From the eye of the barista however, and I can speak only for myself, coffee was a constellation of flaws, failures, near misses and just about almost arrivals. Just as much as I was living one cup away from having had enough, each cup was shaded with the ways it could have been better. Whether it was freshness or maturity from roast date, grind setting and particle size, under or over extraction by the millilitre, whether it was just too hot to sip comfortably or too cooled to express itself just right. Every ounce of enjoyment came tempered with the weight of assessment, and the suffocation of insufficiency. If this sounds overwrought, yes also there was everything else wrong with the world and with myself as well. But the drink wasn’t making it any better.
a sign, a street, an invitation in Melbourne. not coffee?
That was where I came from when I found tea for real, one afternoon in Melbourne. Brunch sick and microfoamed, granularity in my mind as textured as the milk that was everywhere in the way of what I wished I was drinking. Penny-stretched with prices appropriate to the effort and labour involved in putting an ounce of extraction inside all of that hot milk. Sick with it all really, and so very thirsty. That was how tea found me for real. At first someone brewed it for me, patiently and effortlessly, in small doses stacked on themselves like the hours. Tea opened as patiently as its brewer, evolving aromatically from hint to pronouncement to evolution, reserving nothing as it went. Where previously discernment had meant partiality, the application of selective extraction to separate what was wanted from what was undesirable, the brewing of tea was impartial, open to everything, giving completely and accepting of all interpretation.

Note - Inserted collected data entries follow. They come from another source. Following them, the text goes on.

(* ===== verification/_CoqProject ===== *)
-Q . S2P
Prelude.v
Table.v
Greedy.v
Region.v
Splitter.v
Classifier.v
LabelFit.v
PaintCell.v
Tiling.v
Driver.v
Commands.v
(** A loop [mapM f l] whose body either returns [g x] or raises [e]
    raises [e] at the first element that fails, or returns [map g l]. *)
Lemma mapM_guarded (f : A → result B) (P : A → Prop) `{∀ x, Decision (P x)}
    (g : A → B) (e : py_error) l :
  (∀ x, x ∈ l → f x = if decide (P x) then Ok (g x) else Err e) →
  mapM f l = if decide (Forall P l) then Ok (map g l) else Err e.
Proof.
  induction l as [|x l IH]; intros Hf; [by rewrite decide_True|].
  cbn [mapM]. rewrite (Hf x) by set_solver. rewrite IH by (intros; apply Hf; set_solver).
  destruct (decide (P x)); simpl.
  - destruct (decide (Forall P l)); simpl.
    + by rewrite decide_True by by constructor.
    + rewrite decide_False; [done|]. intros [? ?]%Forall_cons; contradiction.
  - rewrite decide_False; [done|]. intros [? ?]%Forall_cons; contradiction.
Qed.
End ResultLemmas.

(** The exceptions a computation can raise are among [es]. *)
Definition raises_only {A} (es : list py_error) (m : result A) : Prop :=
  ∀ e, m = Err e → e ∈ es.

Lemma Ok_raises_only {A} es (a : A) : raises_only es (Ok a).
Proof. by intros e. Qed.

Lemma raise_raises_only {A} es e : e ∈ es → raises_only es (Err e : result A).
Proof. by intros He e' [= <-]. Qed.

Lemma bind_raises_only {A B} es (m : result A) (f : A → result B) :
  raises_only es m → (∀ a, m = Ok a → raises_only es (f a)) → raises_only es (m ≫= f).
Proof.
  intros Hm Hf e. destruct m as [a|e']; simpl; [by apply Hf|]. intros [= ->]. by apply Hm.
Qed.

Lemma raises_only_weaken {A} es es' (m : result A) :
  es ⊆ es' → raises_only es m → raises_only es' m.
Proof. intros Hs Hm e He. apply Hs, Hm, He. Qed.

(** A computation that raises only [es] and does not run out of fuel
    raises only the exceptions of [es] other than [OutOfFuel]. *)
Lemma raises_only_fuel {A} es (m : result A) :
  raises_only (OutOfFuel :: es) m → not_out_of_fuel m → raises_only es m.
Proof.
  intros Hm Hf e He. pose proof (Hm e He) as Hin.
  apply elem_of_cons in Hin as [->|Hin]; [|done]. exfalso. by apply Hf.
Qed.

Lemma mapM_raises_only {A B} es (f : A → result B) l :
  (∀ x, raises_only es (f x)) → raises_only es (mapM f l).
Proof.
  intros Hf. induction l as [|x l IH]; cbn [mapM]; [by intros ?|].
  apply bind_raises_only; [done|]. intros.
  apply bind_raises_only; [done|]. by intros ??.
Qed.

Lemma raises_only_not_out_of_fuel {A} es (m : result A) :
  OutOfFuel ∉ es → raises_only es m → not_out_of_fuel m.
Proof. intros Hn Hm He. by apply Hn, Hm. Qed.

#[export] Hint Resolve Ok_raises_only raise_raises_only mapM_raises_only : tetris.
#[export] Hint Extern 2 (_ ∈ _) => set_solver : tetris.
#[export] Hint Extern 2 (_ ⊆ _) => set_solver : tetris.
Lemma job_file_spec_witness :
  job_file sample_wb sample_job = Some ("out.svg", sample_file) ∧
  get sample_job "active" ≠ Ok "#" ∧
  (∃ o, get sample_job "output_svgfile" = Ok o ∧ "out.svg" = o +:+ ".svg") ∧
  (∃ cs, get sample_job "color_sheet" = Ok cs ∧ cs ∈ sheet_names sample_wb ∧
         color_table (sheet_rows sample_wb cs) = Ok (file_colors sample_file)) ∧
  ∃ sh, get sample_job "input_sheet" = Ok sh ∧ sh ∈ sheet_names sample_wb ∧
    ∃ s, file_body sample_file = SvgHeader (canvas_of sh) :: s ++ [SvgEnd].
Proof.
  assert (H : job_file sample_wb sample_job = Some ("out.svg", sample_file))
    by (vm_compute; reflexivity).
  split; [exact H|exact (job_file_spec _ _ _ _ H)].
Defined.

Lemma loop_files_are_diagrams_witness :
  rtc (loop_step sample_wb) ([sample_job; commented_job], init_state)
    ([commented_job], record_job (JobSaved "out.svg") (Some ("out.svg", sample_file)) init_state) ∧
  files (record_job (JobSaved "out.svg") (Some ("out.svg", sample_file)) init_state) !! "out.svg"
    = Some sample_file ∧
  ∃ row levelstr, row ∈ [sample_job; commented_job] ∧
    job_file sample_wb row = Some ("out.svg", sample_file) ∧
    get row "levels" = Ok levelstr ∧ doc_wf (parse_levels levelstr) (file_body sample_file).
Proof.
  assert (H : rtc (loop_step sample_wb) ([sample_job; commented_job], init_state)
    ([commented_job], record_job (JobSaved "out.svg") (Some ("out.svg", sample_file)) init_state)).
  { eapply rtc_l; [apply loop_step_job; vm_compute; reflexivity|apply rtc_refl]. }
  assert (Hf : files (record_job (JobSaved "out.svg") (Some ("out.svg", sample_file)) init_state)
    !! "out.svg" = Some sample_file) by (vm_compute; reflexivity).
  split_and!; [exact H|exact Hf|exact (loop_files_are_diagrams _ _ _ _ _ _ H Hf)].
Defined.
(** X2. The address beside an error is not to be used: it is the nil
    address when the lookup failed or gave nothing, and the last candidate
    the loop looked at, rejected like the others, when every candidate was
    filtered out. *)
Theorem getIp_failure_address w me :
  (snd (net_LookupIP w (url.Hostname (u me))) <> None
   \/ fst (net_LookupIP w (url.Hostname (u me))) = [] ->
   fst (getIp w me) = [])
  /\ (kind_of (snd (getIp w me)) = Some NoAcceptableAddress ->
      fst (getIp w me) = last (fst (net_LookupIP w (url.Hostname (u me)))) []
      /\ In (fst (getIp w me)) (fst (net_LookupIP w (url.Hostname (u me))))
      /\ acceptable (ipIsBlocked w) (url.Scheme (u me)) (fst (getIp w me)) = false).
Proof.
  destruct (net_LookupIP w (url.Hostname (u me))) as [ips lerr] eqn:L.
  cbn [fst snd]. split.
  - intros H. unfold getIp. rewrite L. destruct lerr; [reflexivity|].
    destruct H as [H|H]; [now contradiction H|]. subst ips. reflexivity.
  - intros K.
    destruct (getIp_rejects_all w me K) as (ips' & L' & Hne & F).
    rewrite L in L'. inversion L'; subst ips' lerr. clear L'.
    pose proof (proj1 (find_none_iff _ _) F) as Hall.
    rewrite (getIp_candidates w me _ L Hne), F. cbn [fst].
    assert (Hin : In (last ips []) ips).
    { destruct ips as [|c ips]; [now contradiction Hne|].
      rewrite last_cons. clear. revert c.
      induction ips as [|d ips IH]; intros c; [now left|].
      rewrite last_cons. right. apply IH. }
    split; [reflexivity|]. split; [exact Hin | exact (Hall _ Hin)].
Qed.

(** X3. A scheme other than "udp4" and "udp6" puts no family filter on the
    candidates: [getIp] returns the first one that is not on the
    blocklist, whatever its family, and fails only when all are on it. *)
Theorem getIp_other_scheme w me (ips : list IP) :
  net_LookupIP w (url.Hostname (u me)) = (ips, None) ->
  ips <> [] ->
  url.Scheme (u me) <> "udp4" ->
  url.Scheme (u me) <> "udp6" ->
  getIp w me =
  match find (fun ip => negb (ipIsBlocked w ip)) ips with
  | Some ip => (ip, None)
  | None => (last ips [], Some (errors_New "no acceptable ips"))
  end.
Proof.
  intros L Hne H4 H6. rewrite (getIp_candidates w me ips L Hne).
  apply String.eqb_neq in H4. apply String.eqb_neq in H6.
  assert (E : forall l : list IP,
             find (acceptable (ipIsBlocked w) (url.Scheme (u me))) l
             = find (fun ip => negb (ipIsBlocked w ip)) l).
  { induction l as [|c l IH]; [reflexivity|]. cbn [find].
    unfold acceptable at 1, family_matches. rewrite H4, H6, andb_true_r, IH.
    reflexivity. }
  rewrite E. reflexivity.
Qed.

End ResolverMore.

(** ** What an attempt does to the outside *)

Section AnnouncerMore.

Context {R Request TrackerPeer Peers Proxy : Type}.
Variable URL_String : url.URL R -> string.
Variable IP_String : IP -> string.
Variable AppendFromTracker : list TrackerPeer -> Peers.

Implicit Types (w : @world Request TrackerPeer Proxy) (me : @trackerScraper R).

(** The effects of an attempt on each of its three paths. *)
Lemma announce_effects_cases w me (event : tracker.AnnounceEvent) :
  let a := mkAnnounce (cfg_HTTPProxy w) (cfg_HTTPUserAgent w)
             (trackerUrl URL_String IP_String me (fst (getIp w me)))
             (announceRequest w event)
             (url.Host (u me)) (url.Hostname (u me)) (url.Scheme (u me))
             (cfg_PublicIp4 w) (cfg_PublicIp6 w) in
  snd (announce URL_String IP_String AppendFromTracker w me event) =
  match snd (getIp w me) with
  | Some _ => []
  | None =>
      match snd (tracker_Do w a) with
      | Some _ => [EffLog (URL_String (u me)) (announceRequest w event); EffDo a]
      | None =>
          [EffLog (URL_String (u me)) (announceRequest w event); EffDo a;
           EffAddPeers (AppendFromTracker (tracker.Peers (fst (tracker_Do w a))))]
      end
  end.
Proof.
  cbv zeta. unfold announce.
  destruct (getIp w me) as [ip [err|]]; cbn [fst snd]; [reflexivity|].
  destruct (tracker_Do w _) as [res [err|]]; reflexivity.
Qed.

(** X4. Peers are handed to the torrent exactly when the attempt has no
    error, once, and they are the peers of the tracker's response, whose
    number is the [NumPeers] of the result.  When the resolver fails the
    attempt does nothing to the outside: no request is logged and the
    tracker is not contacted. *)
Theorem announce_adds_peers_on_success_only w me (event : tracker.AnnounceEvent) :
  let out := announce URL_String IP_String AppendFromTracker w me event in
  let res := fst (tracker_Do w
                    (mkAnnounce (cfg_HTTPProxy w) (cfg_HTTPUserAgent w)
                       (trackerUrl URL_String IP_String me (fst (getIp w me)))
                       (announceRequest w event)
                       (url.Host (u me)) (url.Hostname (u me)) (url.Scheme (u me))
                       (cfg_PublicIp4 w) (cfg_PublicIp6 w))) in
  (Err (fst out) = None <-> exists ps, In (EffAddPeers ps) (snd out))
  /\ (forall ps, In (EffAddPeers ps) (snd out) ->
        ps = AppendFromTracker (tracker.Peers res)
        /\ NumPeers (fst out) = Z.of_nat (List.length (tracker.Peers res))
        /\ exists pre, snd out = (pre ++ [EffAddPeers ps])%list
                       /\ forall qs, ~ In (EffAddPeers qs) pre)
  /\ (snd (getIp w me) <> None <-> snd out = []).
Proof.
  cbv zeta. rewrite announce_cases, announce_effects_cases. cbv zeta.
  destruct (snd (getIp w me)) as [e1|].
  - split; [|split].
    + split; [discriminate | intros [ps []]].
    + intros ps [].
    + split; [reflexivity | discriminate].
  - destruct (snd (tracker_Do w _)) as [e2|].
    + split; [|split].
      * split; [discriminate|]. intros [ps [H|[H|[]]]]; discriminate H.
      * intros ps [H|[H|[]]]; discriminate H.
      * split; [intros H; now contradiction H | discriminate].
    + split; [|split].
      * split; [|reflexivity]. intros _. eexists. right. right. left. reflexivity.
      * intros ps [H|[H|[H|[]]]]; try discriminate H.
        inversion H; subst ps. split; [reflexivity|]. split; [reflexivity|].
        eexists [_; _]. split; [reflexivity|].
        intros qs [Q|[Q|[]]]; discriminate Q.
      * split; [intros H; now contradiction H | discriminate].
Qed.
Lemma dual_description_translated_witness :
  strip " CPU load" <> ""
  /\ @provider_call (host_of_provider upper_provider) (sent w0) " CPU load"
     = Returns "RU: CPU load"
  /\ @dual_description (host_of_provider upper_provider) (VStr " CPU load")
       true w0
     = (Ok (VStr "RU: CPU load<br><i> CPU load</i>"),
        {| sent := [" CPU load"]; diag := [] |}).
Proof.
  assert (H : strip " CPU load" <> "") by discriminate.
  split; [exact H|]. split; [reflexivity|].
  exact (@dual_description_translated (host_of_provider upper_provider)
           " CPU load" "RU: CPU load" w0 H eq_refl).
Defined.

(** X7.  A description that is not a text (a null, a number, a list) is
    returned as it is with the flag off, and raises [AttributeError] with
    the flag on, before the provider is asked: [.strip()] is outside the
    [try] block. *)
Theorem dual_description_not_text `{HO : Host} (v : value) (w : world) :
  is_text v = false ->
  dual_description v false w = (Ok v, w)
  /\ dual_description v true w = (Raise AttributeError, w).
Proof.
  intro H. split; [reflexivity|].
  destruct v; try discriminate; reflexivity.
Qed.

Lemma dual_description_not_text_witness :
  is_text VNone = false
  /\ @dual_description (host_of_provider upper_provider) VNone true w0
     = (Raise AttributeError, w0).
Proof.
  split; [reflexivity|].
  apply (@dual_description_not_text (host_of_provider upper_provider) VNone
           w0).
  reflexivity.
Defined.
(** * NeuraBuddy front end: the interactive study sessions

    A shallow embedding of the React components that drive the four study
    modalities of the NeuraBuddy client

      - [Quiz]         (components/Quiz.jsx)
      - [FlashCards]   (components/FlashCards.jsx)
      - [Teaching]     (components/Teaching.jsx)
      - [ClinicalCase] (components/ClinicalCase.jsx)
      - [AppContext]   (context/AppContext.jsx, the localStorage-backed store)

    and of the pages around them

      - [Upload]       (components/Upload.jsx)
      - [Query]        (components/Query.jsx, the chat)
      - [StudyNotes]   (components/StudyNotes.jsx)
      - [Progress]     (components/Progress.jsx)

    Every component is a record of its [useState] cells.  An event handler is
    a function on that record.  An [async] handler is split where it awaits
    the HTTP client: the part before the [await] returns the request it sends
    and the closure it keeps, the part after it takes the settled promise
    ([Ok] response or [Err] error) and the state of that later moment, as
    React's functional updaters do.  What a handler cannot see but the page
    decides (a button that is not rendered, or rendered [disabled]) lives in
    the [step] function of each component, which dispatches a user event to
    its handler only when the rendered control accepts it.

    A JavaScript number that carries a score is an IEEE 754 double; it is
    kept by its value, a rational ([Q]), and the arithmetic on it rounds as
    the double arithmetic does ([Double]).  Counts and indices are
    integers. *)

From Stdlib Require Import ZArith QArith Qround Qabs Qpower Lqa.
From Stdlib Require Import String Ascii List Bool Lia.
From stdpp Require Import base option gmap strings list fin_maps.
Import ListNotations.
Definition locals_178 : Locals :=
  {| path := Fixture.seq_path;
     asset_info := asset_178;
     file_path := Fixture.seq_file_path;
     ver_data :=
       <["frame_range" := VStr "1001-1050"]>
         (<["sg_movie_aspect_ratio" := VFloat Fixture.f1_78]>
            (<["sg_frames_aspect_ratio" := VFloat Fixture.f1_78]>
               (init_ver_data item_178 Fixture.seq_path))) |}.
End AspectItem.

Module RateItem.
Definition asset : gmap string pyval :=
  <["fps" := VFloat Fixture.f24]> AspectItem.asset_178.

Definition item9 : Item := Fixture.item_with (Fixture.props_of asset).
End RateItem.

Module FramesItem.
Definition asset : gmap string pyval :=
  <["sourceOut" := VInt 1051]> (<["sourceIn" := VInt 1001]> AspectItem.asset_178).

Definition item5 : Item := Fixture.item_with (Fixture.props_of asset).
End FramesItem.

Module NoPathItem.
Definition item10 : Item :=
  Fixture.item_with (<["assetInfo" := VDict RateItem.asset]> ∅).
End NoPathItem.

Module RangeItem.
Definition item4 : Item :=
  Fixture.item_with
    (<["file_path" := VStr "shot010.[1001-1050].exr"]>
       (<["path" := VStr "shot010.%04d.exr"]> ∅)).

End RangeItem.

(** *** The keys that the hook writes *)

(** The fields that lines 148 to 182 can put in [ver_data]. *)
Definition ver_data_keys : list string :=
  ["project"; "code"; "description"; "entity"; "sg_task"; "sg_path_to_frames";
   "sg_department"; "sg_uploaded_movie_frame_rate"; "sg_frames_aspect_ratio";
   "sg_movie_aspect_ratio"; "frame_range"; "sg_first_frame"; "sg_last_frame";
   "frame_count"].

(** The lines of the builder that hold a call or an operation that can
    raise. *)
Definition builder_raise_lines : list nat :=
  [161; 163; 167; 175; 181; 182]%nat.

(** An item with a file path and nothing else. *)
Module FileOnlyItem.
Definition item : Item :=
  Fixture.item_with (<["file_path" := Fixture.seq_file_path]> ∅).
End FileOnlyItem.

Module BadRateItem.
Definition item : Item :=
  Fixture.item_with (Fixture.props_of {[ "fps" := VList [VInt 24] ]}).
End BadRateItem.

(** Two tokens in one file path. *)
Module TwoTokensItem.
Definition item : Item :=
  Fixture.item_with
    (<["file_path" := VStr "sh010.[1-5].v2.[7-9].exr"]>
       (<["path" := VStr "sh010.%d.v2.[7-9].exr"]> ∅)).
End TwoTokensItem.

(** A source range whose end is no number. *)
Module BadFramesItem.
Definition asset : gmap string pyval :=
  <["sourceOut" := VStr "1051"]>
    (<["sourceIn" := VInt 1001]> AspectItem.asset_178).

Definition item : Item := Fixture.item_with (Fixture.props_of asset).
End BadFramesItem.

(** The calls that one [publish] can leave in the log: a beginning of
    record creation, transcode request, Backburner job. *)
Definition publish_calls (tail : list Event) : Prop :=
  tail = [] \/
  (exists d, tail = [SgCreate "Version" d]) \/
  (exists d c, tail = [SgCreate "Version" d; Transcode c]) \/
  (exists d c j, tail = [SgCreate "Version" d; Transcode c; BackburnerJob j]).

(** A transcoder that refuses every request. *)
Module FailingTranscoder.
Definition E1 : Engine :=
  {| sg_create := sg_create Fixture.E0;
     transcode := fun _ _ => inl CollaboratorError;
     create_local_backburner_job := create_local_backburner_job Fixture.E0;
     sanitize_backburner_job_name := sanitize_backburner_job_name Fixture.E0;
     local_movies_preset_path := local_movies_preset_path Fixture.E0 |}.

Definition st1 : state := snd (publish Fixture.B0 E1 VNone Run.st0).
End FailingTranscoder.

(** A transcoder that writes somewhere else than asked. *)
Module MovingTranscoder.
Definition E2 : Engine :=
  {| sg_create := sg_create Fixture.E0;
     transcode := fun history _ =>
       inr (VStr "/staging/shot010.mov", Fixture.next_id history, VList []);
     create_local_backburner_job := create_local_backburner_job Fixture.E0;
     sanitize_backburner_job_name := sanitize_backburner_job_name Fixture.E0;
     local_movies_preset_path := local_movies_preset_path Fixture.E0 |}.

Definition st1 : state := snd (publish Fixture.B0 E2 VNone Run.st0).
Definition st2 : state := snd (finalize Fixture.B0 E2 VNone st1).
Definition st3 : state := snd (finalize Fixture.B0 E2 VNone st2).
End MovingTranscoder.

(** A record store that refuses. *)
Module FailingStore.
Definition E3 : Engine :=
  {| sg_create := fun _ _ _ => inl CollaboratorError;
     transcode := transcode Fixture.E0;
     create_local_backburner_job := create_local_backburner_job Fixture.E0;
     sanitize_backburner_job_name := sanitize_backburner_job_name Fixture.E0;
     local_movies_preset_path := local_movies_preset_path Fixture.E0 |}.
End FailingStore.

(** Items on which something else than a descriptor sits under
    ["quicktime_job"]. *)
Module OddDescriptor.
Definition empty_item : Item :=
  Fixture.item_with (<["quicktime_job" := VDict ∅]> ∅).

Definition text_item : Item :=
  Fixture.item_with (<["quicktime_job" := VStr "done"]> ∅).
End OddDescriptor.

(** An item whose file name begins with a dot. *)
Module HiddenItem.
Definition item : Item :=
  Fixture.item_with (<["path" := VStr "/jobs/sh/.cache.exr"]> ∅).

Definition st1 : state :=
  snd (publish Fixture.B0 Fixture.E0 VNone (Fixture.start item)).
End HiddenItem.

(** The same item published a second time. *)
Module Republish.
Definition st2 : state := snd (publish Fixture.B0 Fixture.E0 VNone Run.st1).
End Republish.

(** An [assetInfo] with a source range and nothing else, and one with a
    rate and nothing else. *)
Module FramesOnlyItem.
Definition asset : gmap string pyval :=
  <["sourceOut" := VInt 1051]> (<["sourceIn" := VInt 1001]> ∅).

Definition item : Item := Fixture.item_with (Fixture.props_of asset).
End FramesOnlyItem.

Module RateOnlyItem.
Definition asset : gmap string pyval := {[ "fps" := VFloat Fixture.f24 ]}.

Definition item : Item := Fixture.item_with (Fixture.props_of asset).
End RateOnlyItem.

(** Items without a path whose [assetInfo] stops the builder before the
    frame range: [None], and a rate that is a list. *)
Module NoPathOddItem.
Definition none_item : Item :=
  Fixture.item_with (<["assetInfo" := VNone]> ∅).

Definition list_item : Item :=
  Fixture.item_with
    (<["assetInfo" :=
         VDict (<["fps" := VList [VInt 24]]> AspectItem.asset_178)]> ∅).
End NoPathOddItem.

(** [publish] ends with the [TypeError] of the frame-range search, as the
    specification words it for an item without a path. *)
Definition raises_type_error_at_frame_range
    (B : Builtins) (E : Engine) (settings : pyval) (st : state) : Prop :=
  exists st', publish B E settings st = (Err (Raise TypeError 175), st').

(** * Properties *)

(** ** The models of [os.path] and [re] on examples *)

Example ex_search_1 :
  Re.group1 <$> Re.search Re.frame_range_re "shot010.[1001-1050].exr" = Some "[1001-1050]".
Proof. reflexivity. Qed.
Example ex_search_2 :
  Re.group1 <$> Re.search Re.frame_range_re "a[1-2]b.[10-20].[3-4].exr" = Some "[10-20]".
Proof. reflexivity. Qed.
Example ex_search_3 :
  Re.search Re.frame_range_re "shot010.%04d.exr" = None.
Proof. reflexivity. Qed.
Example ex_split_1 : posixpath.split "/a/b/shot010.%04d.exr" = ("/a/b", "shot010.%04d.exr").
Proof. reflexivity. Qed.
Example ex_split_2 : posixpath.split "//x.exr" = ("//", "x.exr").
Proof. reflexivity. Qed.
Example ex_split_3 : posixpath.split "/a//" = ("/a", "").
Proof. reflexivity. Qed.
Example ex_splitext_1 : posixpath.splitext "/a.b/..x.tar.gz" = ("/a.b/..x.tar", ".gz").
Proof. reflexivity. Qed.
Example ex_splitext_2 : posixpath.splitext "/a.b/...gz" = ("/a.b/...gz", "").
Proof. reflexivity. Qed.
Example ex_splitext_3 : posixpath.splitext "/a.b/c" = ("/a.b/c", "").
Proof. reflexivity. Qed.
(** * The MNIST trainer model (mnist/distributed/trainer/model.py)

    The Python module builds TensorFlow graphs: every function of the module
    creates graph nodes and returns handles to them, and a session later runs
    the nodes on a batch.  The development follows that split.

    - [tensor] and [operation] are the graph nodes the module creates.
    - [G] is the graph-construction monad: the default graph (variable
      scopes, variables, collections, summaries), the log, and Python
      exceptions.
    - [eval] and [run] give the value a node computes in a session.

    Float tensors hold real numbers: the float32 roundings of the runtime
    are not modelled.  The one float that is no number and that the graphs
    of the module can produce from real inputs, the mean of an empty tensor,
    is the value [VNaN]. *)

From Stdlib Require Import Reals Lra Lia ZArith QArith Qround Qabs List Ascii String DecimalString.
From Stdlib Require Lqa.
From stdpp Require Import gmap strings list fin_maps.

Local Open Scope Z_scope.

(** ** Constants of the module *)

Definition HIDDEN1 : nat := 128.
Definition HIDDEN2 : nat := 32.
Definition NUM_CLASSES : nat := 10.
Definition IMAGE_SIZE : nat := 28.
Definition IMAGE_PIXELS : nat := (IMAGE_SIZE * IMAGE_SIZE)%nat.

(** ** TensorFlow data *)

Inductive dtype := DT_FLOAT | DT_INT32 | DT_INT64 | DT_STRING | DT_BOOL.

(** The [tf.train.Feature] message of an [Example] record. *)
Inductive Feature :=
| BytesList (value : list string)
| FloatList (value : list R)
| Int64List (value : list Z).

(** A serialized [tf.train.Example] is modelled by the message it encodes:
    a map from feature names to features. *)
Abbreviation Example := (gmap string Feature).

(** [tf.FixedLenFeature(shape, dtype, default_value)]. *)
Record FixedLenFeature := {
  fl_shape : list nat;
  fl_dtype : dtype;
  fl_default_value : option Feature
}.

(** Activation functions of [tf.contrib.layers]. *)
Inductive activation := Relu.

(** The arguments of one call of the input reader. *)
Record ReaderArgs := {
  ra_data_paths : list string;
  ra_batch_size : Z;
  ra_shuffle : bool;
  ra_num_epochs : option Z
}.

(** Graph nodes with an output.  A [Placeholder] carries the number the graph
    gave it, a [FullyConnected] layer the number of its variable scope
    ([fully_connected], [fully_connected_1], ...), a [VariableRef] its position
    in the graph's variable list and a [StreamingMean] its metric slot. *)
Inductive tensor :=
| Placeholder (id : nat) (dt : dtype)
| ReaderKeys (args : ReaderArgs)
| ReaderExamples (args : ReaderArgs)
| ParseExample (serialized : tensor) (features : gmap string FixedLenFeature)
               (key : string)
| FullyConnected (scope : nat) (inputs : tensor) (num_outputs : nat)
                 (activation_fn : option activation)
| Softmax (logits : tensor)
| ArgMax (input : tensor) (dimension : nat)
| ToInt64 (x : tensor)
| SparseSoftmaxCrossEntropyWithLogits (logits labels : tensor)
| ReduceMean (input : tensor)
| InTopK (predictions targets : tensor) (k : nat)
| Cast (x : tensor) (dt : dtype)
| VariableRef (index : nat)
| StreamingMeanValue (slot : nat).
(** * Atlas packer: a shallow embedding of [src/utils/atlasPacker.ts] and
    [src/utils/packer.worker.ts], and the properties of the packing engine.

    Conventions of the embedding.
    - A JavaScript [number] that holds a coordinate, a size, a padding or a
      page index is an integer; it is modelled by [Z], where the additions,
      subtractions, products and comparisons of the source are exact.
    - The only non-integral number of the source is the [efficiency] of a
      page, a quotient of two integers scaled by 100.  It is modelled by
      [JsNumber]: the rational value of a double, or one of the special
      values that a division by zero produces.  The division and the
      multiplication round their exact result to the nearest double, ties
      to the even significand ([round_double]).  The exponent range of
      doubles is not modelled: the quotient of two integers that a double
      holds exactly, and its product by 100, stay far inside it.
    - Arrays are lists; [a[i]] is the lookup [a !! i], [a.splice(i, 1)] is
      [delete i a] and [a.push(v)] is [a ++ [v]].
    - A call of a function of the source either returns or throws; loops
      whose termination is not structural run on a budget of steps.  The
      three ways a modelled call can end make up [Outcome]; that budgets
      are never exhausted is proved, not assumed. *)

From Stdlib Require Import ZArith QArith Qround Qpower Lqa Lia String.
From stdpp Require Import base numbers option list sorting.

point of view you are at the bar at Kuura in Melbourne tea is being brewed you are drinking the tea the tea is not coffee the tea is being brewed and still being brewed you are drinking the tea
When I began brewing it myself this radical departure from what I knew was unflagging. With whatever paltry equipment, even with nothing but a cup. Without even a real kettle, just a second hand pot on an electric stove. However I came at it, it was exactly the same: amazing. Incredible. Of depth, of fullness, of a quenching satisfaction I’d never known. I could taste it a hundred times and never taste the same thing, and every expression felt right. More than right, it felt not wrong.
I’m still drinking on that leaf, I’m still approaching it with a feeling of newness every day, I’m still feeling hydrated and happy in it. If I could throw a life raft to myself so many years ago, it would be a 200 gram disc and it would read Drink Tea, Do Nothing.
Tea gave me the realest remedy for the travails of the barista. Tea gave me another chance to get it right, when it wasn’t wrong to begin with. Every steep is another extended hand offering itself to a dance, every steep is another opportunity to drink what comes of it and to come to it as you are. To do nothing, and drink what already is. Thanks tea, and the many hands that tend it. I really needed that.